Le préavis de licenciement pour un cadre est plus long que celui des autres catégories de salariés : l’employeur est tenu de le payer pendant trois mois une fois l’annonce effectuée. En contrepartie, la période d’essai dure plus longtemps (trois à quatre mois renouvelables contre un à trois mois pour les autres).

Autre privilège : les cadres peuvent négocier des indemnités transactionnelles en plus des indemnités légales. Les avantages en nature (téléphone, voiture de fonction) qui sont perdus après un licenciement peuvent aussi être intégrés dans le calcul de l’indemnité, à condition que leur montant soit mentionné sur la fiche de paie.

À lire aussi >> Raccourcir votre préavis, les astuces qui marchent

>> Un suivi spécifique en cas de chômage

De manière générale, les cadres au chômage profitent d’indemnités plus longues que le reste de la population : deux ans d’indemnités chômage à taux plein. Si vous êtes cadre, vous cotisez à l’Apec (Association pour l’emploi des cadres). La cotisation APEC est assise sur les rémunérations des cadres dans la limite de 4 fois le plafond de la Sécurité sociale. En contrepartie de cette cotisation, vous pouvez ainsi bénéficier d’un suivi personnalisé en cas de chômage. Les spécificités du statut cadre sont mieux connues dans cette association.

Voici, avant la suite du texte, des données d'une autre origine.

(* ===== verification/Machine.v ===== *)
(** * Machine: what the instances of one machine do

    The processes of one machine, each with the configuration it was started with. Those in
    switch mode on one socket run the state machine of Fleet.v; the one that becomes the hub
    runs [Program.runInstance], and a process with the switch off runs it on its own: the trace of
    its acts is carried out one act at a time, while the other
    processes, crashes and older binaries go on. What happens is kept in a
    log, and the log is what the theorem is about. *)
From S2P Require Import Prelude.
From S2P Require UnixSeq.
From S2P Require Config.
From S2P Require Import Nat.
From S2P Require Tap.
From S2P Require Import Program.
From S2P Require Fleet.
Import Fleet (insts, Hub).

Section Machine.
Context `{T : Tcpip}.
Variables (sockPath : string) (mode : Z).

(** ** State and steps *)

Inductive entry := Began (i : nat) | Did (i : nat) (a : act) | Died (i : nat).

(** [boot]: the configurations of the processes; [solo]: those with the switch off;
    [todo]: what is left of the acts of each [runInstance]. *)
Record machine := mkMachine {
  fl : Fleet.fleet;
  boot : gmap nat Config.Config;
  solo : gset nat;
  todo : gmap nat (list act);
  log : list entry;
}.

Definition machine0 (fs : gmap string UnixSeq.node) : machine := mkMachine (Fleet.initial fs) ∅ ∅ ∅ [].

Definition setFl (f : Fleet.fleet) (m : machine) : machine :=
  mkMachine f (boot m) (solo m) (todo m) (log m).
(** Process [i] logs [e]; [r] is left to do. *)
Definition goOn (i : nat) (r : option (list act)) (e : entry) (m : machine) : machine :=
  mkMachine (fl m) (boot m) (solo m) (partial_alter (fun _ => r) i (todo m)) (log m ++ [e]).

Inductive event :=
| Launch (i : nat) (st : start)                                (* what [main] came to *)
| Turn (e : Fleet.event)                                       (* a turn of the loop, or a crash *)
| Serve (i : nat) (o : outside) (evs : list wakeup)            (* [runInstance] *)
| Act (i : nat).                                               (* its next act *)

(** [main]'s last lines: [runInstance(nil, nil)] or [loop]. A process on another socket
    belongs to another fleet. *)
Definition launch (i : nat) (st : start) (m : machine) : machine :=
  match boot m !! i with
  | Some _ => m
  | None =>
      let m' f solo := mkMachine f (<[i := s_cfg st]> (boot m)) solo (todo m) (log m) in
      if s_switch st then
        if String.eqb (s_sock st) sockPath then
          match Fleet.step sockPath mode (Fleet.Spawn i) (fl m) with
          | Some f => m' f (solo m)
          | None => m
          end
        else m
      else match insts (fl m) !! i with None => m' (fl m) ({[i]} ∪ solo m) | Some _ => m end
  end.

(** The end of a process that does not clean up: a crash, [fatalf], a panic. *)
Definition die (i : nat) (m : machine) : machine :=
  if decide (i ∈ solo m) then goOn i None (Died i) m else
  match Fleet.step sockPath mode (Fleet.Does i Fleet.Crash) (fl m) with
  | Some f => goOn i None (Died i) (setFl f m)
  | None => m
  end.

À noter : le Gouvernement réfléchit à une réforme de l’assurance chômage qui impacterait l’indemnisation des cadres puisque cette dernière pourrait être revue à la baisse. Affaire à suivre…

À lire aussi >> Allocation chômage : combien toucherez-vous ?

Menace sur le statut cadre : le mode de calcul des retraites modifié

Avant le 1er janvier 2019, c’était LE gros avantage du statut : les cadres préparaient mieux leur retraite. L’ensemble des salariés du privé cotisait à la caisse de retraite Arrco. Une tranche du salaire des cadres alimentait en plus une autre caisse, l’Agirc (l'Association générale des institutions de retraite des cadres). À salaire brut égal, un cadre gagnait donc moins qu’un non-cadre. Mais il cotisait plus et touchait une pension de retraite plus élevée. La fusion des régimes de retraite complémentaire pour les salariés du privé Agirc-Arrco, en vigueur depuis le 1ᵉʳ janvier 2019, a eu pour conséquence de fragiliser le statut de cadre :

  • À la retraite, le cadre ne perçoit plus qu’une pension complémentaire.
  • Le statut cadre n’entre plus en compte pour les cotisations réglées au titre de la retraite complémentaire : cadre et non cadre cotisent de la même manière.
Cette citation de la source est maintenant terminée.